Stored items

(* ===== verification/CoordinatorSockets.v ===== *)
(** The sockets of the coordinator: from its start on, exactly the sockets its variables hold
    are open, and none is left when it ends. *)
From S2P Require Import Prelude Words Ordered Bytes Protocol Net Sockets Coordinator Startup.
Open Scope Z_scope.

(** ** The sockets of its variables *)

Definition sock_set (s : SOCKET) : gset SOCKET := if s =? INVALID_SOCKET then ∅ else {[s]}.

(** The sockets the variables of [main] hold. *)
Definition held_sockets (st : Coordinator) : gset SOCKET :=
  sock_set (co_ls st) ∪ sock_set (co_ctrl st) ∪ sock_set (co_worker st).

Section sockets.
Context {W : Type} `{!Winsock W, !SocketCalls W, !SocketLaws W}.
Implicit Types (w : W) (st : Coordinator).

(** Since [w0], exactly these have been opened, and none is in two variables. *)
Record holds_sockets w0 st w : Prop := {
  hs_opened : opened w = held_sockets st ∪ opened w0;
  hs_fresh : held_sockets st ## opened w0;
  hs_ctrl : sock_set (co_ls st) ## sock_set (co_ctrl st);
  hs_worker : sock_set (co_ls st) ## sock_set (co_worker st);
  hs_apart : sock_set (co_ctrl st) ## sock_set (co_worker st);
}.

Lemma shutdown_opened s w :
  sock_set s ⊆ opened w -> opened (shutdown_sock s w) = opened w ∖ sock_set s.
Proof.
  unfold shutdown_sock, sock_set. destruct (s =? INVALID_SOCKET); [set_solver|].
  intros Hs. rewrite close_opened; set_solver.
Qed.

(** A new connection [c] next to the sockets of [st]. *)
Record accepted w0 st (c : SOCKET) w : Prop := {
  ac_valid : c <> INVALID_SOCKET;
  ac_opened : opened w = {[c]} ∪ held_sockets st ∪ opened w0;
  ac_new : c ∉ held_sockets st ∪ opened w0;
  ac_holds w' : opened w' = held_sockets st ∪ opened w0 -> holds_sockets w0 st w';
}.

Lemma accepted_same w0 st c w w' : opened w' = opened w -> accepted w0 st c w -> accepted w0 st c w'.
Proof. intros E []. constructor; try done. by rewrite E. Qed.

Lemma accepted_refuse w0 st c w : accepted w0 st c w -> holds_sockets w0 st (shutdown_sock c w).
Proof.
  intros [Hv Ho Hn Hh]. apply Hh. rewrite shutdown_opened; unfold sock_set;
    rewrite (proj2 (Z.eqb_neq _ _) Hv); rewrite Ho; set_solver.
Qed.

(** One set of three is closed and [c] takes its place. *)
Lemma replace_set (c a b d o : gset SOCKET) :
  c ## b -> a ## b -> b ## d -> b ## o -> (c ∪ (a ∪ b ∪ d) ∪ o) ∖ b = a ∪ c ∪ d ∪ o.
Proof. intros. apply set_eq. intros x. set_unfold. naive_solver. Qed.

Lemma replace_last (c a b d o : gset SOCKET) :
  c ## d -> a ## d -> b ## d -> d ## o -> (c ∪ (a ∪ b ∪ d) ∪ o) ∖ d = a ∪ b ∪ c ∪ o.
Proof. intros. apply set_eq. intros x. set_unfold. naive_solver. Qed.

Lemma accepted_parts w0 st c w :
  accepted w0 st c w ->
  sock_set c = {[c]}
  /\ opened w = sock_set c ∪ (sock_set (co_ls st) ∪ sock_set (co_ctrl st) ∪ sock_set (co_worker st)) ∪ opened w0
  /\ (sock_set c ## sock_set (co_ls st)) /\ (sock_set c ## sock_set (co_ctrl st))
  /\ (sock_set c ## sock_set (co_worker st)) /\ (sock_set c ## opened w0)
  /\ (sock_set (co_ls st) ## opened w0) /\ (sock_set (co_ctrl st) ## opened w0)
  /\ (sock_set (co_worker st) ## opened w0)
  /\ (sock_set (co_ls st) ## sock_set (co_ctrl st)) /\ (sock_set (co_ls st) ## sock_set (co_worker st))
  /\ (sock_set (co_ctrl st) ## sock_set (co_worker st)).
Proof.
  intros Ha. pose proof (accepted_refuse _ _ _ _ Ha) as [_ Hf H1 H2 H3]. destruct Ha as [Hv Ho Hn _].
  unfold held_sockets in *. assert (Hc : sock_set c = {[c]}) by
    (unfold sock_set; by rewrite (proj2 (Z.eqb_neq _ _) Hv)).
  rewrite Hc. clear Hv Hc. repeat (split; [first [done|clear - Hn; set_solver|clear - Hf; set_solver]|]). done.
Qed.

(** It takes the place of the controller, or of the worker. *)
Lemma accepted_ctrl w0 st c w :
  accepted w0 st c w -> holds_sockets w0 (co_with_ctrl c st) (shutdown_sock (co_ctrl st) w).
Proof.
  intros (_ & Ho & Hcl & Hcc & Hcw & Hco & Hl & Hc & Hw & Hlc & Hlw & Hcw')%accepted_parts.
  constructor; unfold held_sockets; simpl; try done.
  - rewrite shutdown_opened, Ho by (rewrite Ho; clear; set_solver). by apply replace_set.
  - clear - Hl Hw Hco. set_solver.
Qed.

Lemma accepted_worker w0 st c boot w :
  accepted w0 st c w -> holds_sockets w0 (co_with_worker c boot st) (shutdown_sock (co_worker st) w).
Proof.
  intros (_ & Ho & Hcl & Hcc & Hcw & Hco & Hl & Hc & Hw & Hlc & Hlw & Hcw')%accepted_parts.
  constructor; unfold held_sockets; simpl; try done.
  - rewrite shutdown_opened, Ho by (rewrite Ho; clear; set_solver).
    by apply replace_last.
  - clear - Hl Hc Hco. set_solver.
Qed.

(** ** Through a turn *)

Lemma holds_same w0 st st' w w' :
  co_ls st' = co_ls st -> co_ctrl st' = co_ctrl st -> co_worker st' = co_worker st ->
  opened w' = opened w -> holds_sockets w0 st w -> holds_sockets w0 st' w'.
Proof.
  intros E1 E2 E3 Eo [Ho Hf H1 H2 H3].
  constructor; unfold held_sockets in *; rewrite ?E1, ?E2, ?E3, ?Eo; done.
Qed.

(** Closing one of three. *)
Lemma drop_last (a b d o : gset SOCKET) :
  a ## d -> b ## d -> d ## o -> (a ∪ b ∪ d ∪ o) ∖ d = a ∪ b ∪ ∅ ∪ o.
Proof. intros. apply set_eq. intros x. set_unfold. naive_solver. Qed.

Lemma drop_middle (a b d o : gset SOCKET) :
  a ## b -> b ## d -> b ## o -> (a ∪ b ∪ d ∪ o) ∖ b = a ∪ ∅ ∪ d ∪ o.
Proof. intros. apply set_eq. intros x. set_unfold. naive_solver. Qed.

Lemma drop_worker w0 st w :
  holds_sockets w0 st w ->
  holds_sockets w0 (co_with_worker INVALID_SOCKET 0 st) (shutdown_sock (co_worker st) w).
Proof.
  intros [Ho Hf H1 H2 H3]. unfold held_sockets in *.
  assert (Hd : sock_set (co_worker st) ## opened w0) by (clear - Hf; set_solver).
  constructor; unfold held_sockets; simpl; try done; try (clear; set_solver).
  - rewrite shutdown_opened, Ho by (rewrite Ho; clear; set_solver). by apply drop_last.
  - clear - Hf. set_solver.
Qed.

Lemma drop_ctrl w0 st w :
  holds_sockets w0 st w ->
  holds_sockets w0 (co_with_ctrl INVALID_SOCKET st) (shutdown_sock (co_ctrl st) w).
Proof.
  intros [Ho Hf H1 H2 H3]. unfold held_sockets in *.
  assert (Hd : sock_set (co_ctrl st) ## opened w0) by (clear - Hf; set_solver).
  constructor; unfold held_sockets; simpl; try done; try (clear; set_solver).
  - rewrite shutdown_opened, Ho by (rewrite Ho; clear; set_solver). by apply drop_middle.
  - clear - Hf. set_solver.
Qed.

(** SHUTDOWN closes the three. *)
Lemma drop_all w0 st w :
  holds_sockets w0 st w ->
  opened (shutdown_sock (co_ls st) (shutdown_sock (co_ctrl st) (shutdown_sock (co_worker st) w)))
  = opened w0.
Proof.
  intros [Ho Hf H1 H2 H3]. unfold held_sockets in *.
  assert (E1 : opened (shutdown_sock (co_worker st) w)
               = sock_set (co_ls st) ∪ sock_set (co_ctrl st) ∪ opened w0).
  { rewrite shutdown_opened, Ho by (rewrite Ho; clear; set_solver). clear - H2 H3 Hf.
    apply set_eq. intros x. set_unfold. naive_solver. }
  assert (E2 : opened (shutdown_sock (co_ctrl st) (shutdown_sock (co_worker st) w))
               = sock_set (co_ls st) ∪ opened w0).
  { rewrite shutdown_opened, E1 by (rewrite E1; clear; set_solver). clear - H1 Hf.
    apply set_eq. intros x. set_unfold. naive_solver. }
  rewrite shutdown_opened, E2 by (rewrite E2; clear; set_solver). clear - Hf.
  apply set_eq. intros x. set_unfold. naive_solver.
Qed.

Lemma reply_opened type payload st w : opened (reply type payload st w) = opened w.
Proof. apply send_frame_opened. Qed.

Lemma recv_result_opened expected st w o w' :
  recv_result expected st w = (o, w') -> opened w' = opened w.
Proof.
  unfold recv_result. destruct (recv_frame (co_worker st) w) as [[res|] w1] eqn:E;
    apply recv_frame_opened in E; intros [= _ <-]; done.
Qed.

Lemma on_allocate_sockets w0 payload st w :
  holds_sockets w0 st w -> holds_sockets w0 (on_allocate payload st w).1 (on_allocate payload st w).2.
Proof.
  intros Hs. unfold on_allocate. destruct (take_three payload) as [[idv genv] n].
  destruct (_ || _); simpl; [by apply (holds_same w0 st st w); [done..|apply reply_opened|]|].
  set (w1 := (send_frame (co_worker st) Msg.ALLOCATE _ w).2).
  assert (H1 : opened w1 = opened w) by apply send_frame_opened.
  destruct (recv_result Msg.ALLOCATE_RESULT st w1) as [[res|] w2] eqn:E; apply recv_result_opened in E.
  - destruct (take_status (frame_payload res)) as [status e]. simpl.
    apply (holds_same w0 st _ w); [done..|rewrite reply_opened; congruence|done].
  - simpl. assert (H2 : holds_sockets w0 st w2) by (apply (holds_same w0 st st w); [done..|congruence|done]).
    eapply holds_same; [| | |apply reply_opened|apply (drop_worker _ _ _ H2)]; done.
Qed.

Lemma on_release_sockets w0 payload st w :
  holds_sockets w0 st w -> holds_sockets w0 (on_release payload st w).1 (on_release payload st w).2.
Proof.
  intros Hs. unfold on_release. destruct (take_three payload) as [[idv genv] bootv].
  destruct (match om_find idv (co_alloc st) with Some a => _ | None => true end); simpl.
  { apply (holds_same w0 st st w); [done..|apply reply_opened|done]. }
  set (w1 := (send_frame (co_worker st) Msg.RELEASE _ w).2).
  assert (H1 : opened w1 = opened w) by apply send_frame_opened.
  destruct (recv_result Msg.RELEASE_RESULT st w1) as [[res|] w2] eqn:E; apply recv_result_opened in E;
    [destruct (take_status (frame_payload res)) as [status e]|]; simpl;
    (apply (holds_same w0 st st w); [done..|rewrite reply_opened; congruence|done]).
Qed.

Lemma on_request_sockets w0 f st w :
  holds_sockets w0 st w ->
  match on_request f st w with
  | Running st' w' => holds_sockets w0 st' w'
  | Exited _ w' => opened w' = opened w0
  end.
Proof.
  intros Hs. unfold on_request. destruct (frame_type f); try done.
  - by apply on_allocate_sockets.
  - by apply on_release_sockets.
  - unfold on_query. destruct (count_current _) as [c n]. simpl.
    apply (holds_same w0 st st w); [done..|apply reply_opened|done].
  - by apply drop_all.
Qed.

Lemma register_worker_sockets w0 c st w go st' w' :
  accepted w0 st c w -> register_worker c st w = (go, st', w') -> holds_sockets w0 st' w'.
Proof.
  intros Ha. unfold register_worker, refuse.
  destruct (recv_frame c w) as [[reg|] w1] eqn:E1; apply recv_frame_opened in E1;
    pose proof (accepted_same _ _ _ _ _ E1 Ha) as Ha1; [|intros [= <- <- <-]; by apply accepted_refuse].
  destruct (take_str (frame_payload reg)) as [[name|] r1]; [|intros [= <- <- <-]; by apply accepted_refuse].
  destruct (take_u64 r1) as [[boot|] r2]; [|intros [= <- <- <-]; by apply accepted_refuse].
  destruct (take_u64 r2) as [[pidv|] r3]; [|intros [= <- <- <-]; by apply accepted_refuse].
  destruct (recv_frame c w1) as [[cap|] w2] eqn:E2; apply recv_frame_opened in E2;
    pose proof (accepted_same _ _ _ _ _ E2 Ha1) as Ha2; intros [= <- <- <-];
    [|by apply accepted_refuse].
  apply (holds_same w0 (co_with_worker c boot st) _ (shutdown_sock (co_worker st) w2)); [done..|].
  by apply accepted_worker.
Qed.

Lemma accept_connection_sockets w0 c st w go st' w' :
  accepted w0 st c w -> accept_connection c st w = (go, st', w') -> holds_sockets w0 st' w'.
Proof.
  intros Ha. unfold accept_connection, refuse. rewrite (proj2 (Z.eqb_neq _ _) (ac_valid _ _ _ _ Ha)).
  destruct (recv_frame c w) as [[hello|] w1] eqn:E1; apply recv_frame_opened in E1;
    pose proof (accepted_same _ _ _ _ _ E1 Ha) as Ha1; [|intros [= <- <- <-]; by apply accepted_refuse].
  destruct (take_u8 (frame_payload hello)) as [[role|] r]; [|intros [= <- <- <-]; by apply accepted_refuse].
  destruct (role =? 2); [by apply register_worker_sockets|].
  intros [= <- <- <-]. by apply accepted_ctrl.
Qed.

(** What [WSAPoll] and [accept] do to the sockets: an accepted connection is a new one. *)
Definition polled (p : Poll) w w1 : Prop :=
  match ev_listen p with
  | Some c =>
      if c =? INVALID_SOCKET then opened w1 = opened w
      else (c ∉ opened w) /\ opened w1 = {[c]} ∪ opened w
  | None => opened w1 = opened w
  end.

Lemma turn_sockets w0 p st w w1 :
  holds_sockets w0 st w -> polled p w w1 ->
  match turn p st w1 with
  | Running st' w' => holds_sockets w0 st' w'
  | Exited _ w' => opened w' = opened w0
  end.
Proof.
  intros Hs Hp. unfold turn. set (r := match ev_listen p with Some c => _ | None => _ end).
  assert (Hr : holds_sockets w0 r.1.2 r.2).
  { unfold r, polled in *. destruct (ev_listen p) as [c|]; [|by apply (holds_same w0 st st w)].
    destruct (c =? INVALID_SOCKET) eqn:Ec.
    { unfold accept_connection. rewrite Ec. by apply (holds_same w0 st st w). }
    destruct Hp as [Hn Ho]. destruct (accept_connection c st w1) as [[go st'] w'] eqn:Ea. simpl.
    eapply accept_connection_sockets; [|exact Ea]. apply Z.eqb_neq in Ec as Hc. destruct Hs as [Ho0 ????].
    constructor; [done|by rewrite Ho, Ho0, (assoc_L (∪))|by rewrite <- Ho0|].
    intros w'' Ho''. by constructor. }
  clearbody r. destruct r as [[go st1] w2]. simpl in Hr. destruct go; [|done]. cbn [negb].
  destruct (_ && _ && _); [|done].
  destruct (recv_frame (co_ctrl st1) w2) as [[f|] w3] eqn:E; apply recv_frame_opened in E.
  - apply on_request_sockets. by apply (holds_same w0 st1 st1 w2).
  - apply drop_ctrl. by apply (holds_same w0 st1 st1 w2).
Qed.

(** ** Executions *)

(** The coordinator from its start: turns of the loop, with what [WSAPoll] reports. *)
Inductive co_run (w0 : W) : Coordinator -> W -> Prop :=
  | co_run_start argv1 pid out st w :
      coordinator_start argv1 pid w0 = Some (out, inr st, w) -> co_run w0 st w
  | co_run_turn st w p w1 st' w' :
      co_run w0 st w -> polled p w w1 -> turn p st w1 = Running st' w' -> co_run w0 st' w'.

Lemma new_holds_sockets w0 ls w :
  opens_one w0 (Some ls) w -> holds_sockets w0 (Coordinator_new ls) w.
Proof.
  intros (Hv & Hn & Ho). assert (Hc : sock_set ls = {[ls]}) by
    (unfold sock_set; by rewrite (proj2 (Z.eqb_neq _ _) Hv)).
  constructor; unfold held_sockets; simpl; rewrite ?Hc, ?Ho; clear - Hn; set_solver.
Qed.

Lemma co_run_sockets w0 st w : co_run w0 st w -> holds_sockets w0 st w.
Proof.
  induction 1 as [argv1 pid out st w E|st w p w1 st' w' _ IH Hp E].
  - destruct (coordinator_start_spec _ _ _ _ _ _ E) as (-> & Ho & _). by apply new_holds_sockets.
  - pose proof (turn_sockets w0 p st w w1 IH Hp) as Ht. by rewrite E in Ht.
Qed.
End sockets.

TASK BRIEF: Reproduce the lines of the entries above from the one with "(** ** The sockets of its variables *)" to the one with "Section sockets.", both included, exactly and without any other line.

RESPONSE:
(** ** The sockets of its variables *)

Definition sock_set (s : SOCKET) : gset SOCKET := if s =? INVALID_SOCKET then ∅ else {[s]}.

(** The sockets the variables of [main] hold. *)
Definition held_sockets (st : Coordinator) : gset SOCKET :=
  sock_set (co_ls st) ∪ sock_set (co_ctrl st) ∪ sock_set (co_worker st).

Section sockets.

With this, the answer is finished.